::: LISTED RECORDS :::

(* ===== verification/DemoGuard.v ===== *)
(** Concrete histories on which the theorems about the request guard and the
    ban list apply. *)

From Stdlib Require Import ZArith Lia.
From stdpp Require Import base list numbers option strings gmap fin_maps.
From S2P Require Import Prelude Throttle Meters Guard Bans.

Open Scope Z_scope.

#[local] Instance name_identity : Identity string := {| to_string := fun s => s |}.

(** Three unresolvable subscriptions a minute for a person, two for a
    connection. *)
Definition strict : AbuseLimits := {|
  person_limits := {| refused_grants := refused_grants new_person_limits;
    unresolvable_subscriptions := {| limit_max := 3; limit_window := MINUTE |};
    rejected_writes := rejected_writes new_person_limits;
    failed_renewals := {| limit_max := 2; limit_window := MINUTE |} |};
  connection_limits := {| c_refused_grants := 50; c_unresolvable_subscriptions := 2;
    c_rejected_writes := 200 |} |}.

Definition strict_config : AbuseConfig :=
  {| config_person := person_limits strict; config_connection := connection_limits strict |}.

Lemma strict_sane s :
  0 <= limit_window (person_limit (person_limits strict) s) /\
  in_u32 (limit_max (person_limit (person_limits strict) s)).
Proof. destruct s; unfold in_u32, u32_max; simpl; split; try lia; by vm_compute. Qed.

Definition ann (s : Z) : Caller Z string := {| session := s; user := Some "ann"%string |}.
Definition nobody (s : Z) : Caller Z string := {| session := s; user := None |}.

(** Ann reports from two sessions, a connection without a name twice, and a
    renewal of a session ann was seen to own fails twice. *)
Definition busy_day : list (Call Z string) :=
  [Report (ann 1) UnresolvableSubscription 2 10;
   Report (nobody 7) UnresolvableSubscription 1 11;
   Report (ann 2) UnresolvableSubscription 2 12;
   Report (nobody 7) UnresolvableSubscription 1 13;
   ForgetConnection 7;
   Report (nobody 7) UnresolvableSubscription 1 14;
   LearnOwner 3 "ann"%string 15;
   RefreshFailed 3 16 16 17;
   RefreshFailed 3 18 18 18;
   Report (ann 1) UnresolvableSubscription 5 19].

Definition banned_for (s : Z) (sig : Signal) (n : Z) : Crossing Z string :=
  {| x_user_id := "ann"%string; x_session := s; x_signal := sig; x_limit := n; x_window := MINUTE;
     x_count := n; x_proposed := BanPermanently |}.

Lemma guard_refines_witness :
  (run_calls guard_step (new_guard default_config strict_config 0) busy_day).1 =
  [Reacted Continue None; Reacted Continue None;
   Reacted Continue (Some (banned_for 2 UnresolvableSubscription 3));
   Reacted Close None; Done; Reacted Continue None; Done;
   Waited None None; Waited None (Some (banned_for 3 FailedRenewal 2));
   Reacted Continue None].
Proof.
  rewrite (guard_refines default_config strict strict_config 0 {[7; 3]} {["ann"%string]} busy_day);
    [by vm_compute|by vm_compute|exact strict_sane|by vm_compute|by vm_compute| |].
  - repeat constructor; simpl; set_solver.
  - simpl. unfold DURATION_MAX, u64_max, SECOND. lia.
Defined.

Lemma crossings_earned_witness :
  crossings_of "ann" UnresolvableSubscription
    (run_calls guard_step (new_guard default_config strict_config 0) busy_day).1
    * limit_max (person_limit (config_person strict_config) UnresolvableSubscription) <= 9.
Proof.
  assert (E : reports_of "ann" UnresolvableSubscription busy_day = 9) by by vm_compute.
  rewrite <- E.
  apply (crossings_earned default_config strict strict_config 0 {[7; 3]} {["ann"%string]} busy_day
    "ann" UnresolvableSubscription);
    [by vm_compute|exact strict_sane|by vm_compute|by vm_compute|by vm_compute| |].
  - repeat constructor; simpl; set_solver.
  - simpl. unfold DURATION_MAX, u64_max, SECOND. lia.
Defined.

(** ** Bans *)

Definition shop : Deployment (SessionId := Z) (Id := string) :=
  {| bans_configured := true; enforcement := None; audited := true; closing := true |}.

Definition crossing : Crossing Z string := banned_for 2 UnresolvableSubscription 3.

(** The crossing's task asks, imposes, and is about to report. *)
Definition mid_ban : World (SessionId := Z) (Id := string) :=
  run_task id shop Ran 0 (run_task id shop Ran 0 (enforce shop crossing (start 5))).

Lemma mid_ban_reached : rtc (ban_step id shop) (start 5) mid_ban.
Proof.
  eapply rtc_l; [exact (s_enforce id shop (start 5) crossing eq_refl)|].
  eapply rtc_l; [apply (s_task id shop _ Ran 0)|].
  eapply rtc_l; [apply (s_task id shop _ Ran 0)|]. apply rtc_refl.
Qed.

Lemma bans_accounted_witness :
  table mid_ban !! "ann"%string <> None /\ length (audit_log mid_ban) = 0%nat.
Proof.
  split; [|by vm_compute].
  apply (proj1 (bans_accounted id shop 5 mid_ban "ann"%string mid_ban_reached)). by vm_compute.
Defined.

(** A ban whose statement took effect with its answer lost: the row refuses the
    person, nothing is audited, and no connection is closed. *)
Definition unheard_ban : World (SessionId := Z) (Id := string) :=
  run_task id shop Unheard 0 (run_task id shop Ran 0 (enforce shop crossing (start 5))).

Theorem unheard_ban_unreported :
  is_Some (table unheard_ban !! "ann"%string) /\ tasks unheard_ban = [] /\
  audit_log unheard_ban = [] /\ closed unheard_ban = [].
Proof. split; [by eexists|done]. Qed.

Lemma ban_holds_witness :
  is_ok (banned shop false 100 "ann"%string (table mid_ban)) = false /\
  match banned shop true 100 "ann"%string (table mid_ban) with Ok (Some b) => applies b = true | _ => False end.
Proof.
  split; [done|].
  pose proof (ban_holds id shop 5 mid_ban "ann"%string true 100 mid_ban_reached eq_refl eq_refl eq_refl) as H.
  destruct (banned _ _ _ _ _) as [[b|]|]; [by destruct H|done|done].
Defined.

:::

### INSTRUCTIONS FOR THE TASK
When you reach the line with "[Report (ann 1)" in the records above, start writing out lines exactly, and stop once the line with "[Reacted Continue None;" has been written; include nothing else.

### WRITTEN REPLY
  [Report (ann 1) UnresolvableSubscription 2 10;
   Report (nobody 7) UnresolvableSubscription 1 11;
   Report (ann 2) UnresolvableSubscription 2 12;
   Report (nobody 7) UnresolvableSubscription 1 13;
   ForgetConnection 7;
   Report (nobody 7) UnresolvableSubscription 1 14;
   LearnOwner 3 "ann"%string 15;
   RefreshFailed 3 16 16 17;
   RefreshFailed 3 18 18 18;
   Report (ann 1) UnresolvableSubscription 5 19].

Definition banned_for (s : Z) (sig : Signal) (n : Z) : Crossing Z string :=
  {| x_user_id := "ann"%string; x_session := s; x_signal := sig; x_limit := n; x_window := MINUTE;
     x_count := n; x_proposed := BanPermanently |}.

Lemma guard_refines_witness :
  (run_calls guard_step (new_guard default_config strict_config 0) busy_day).1 =
  [Reacted Continue None; Reacted Continue None;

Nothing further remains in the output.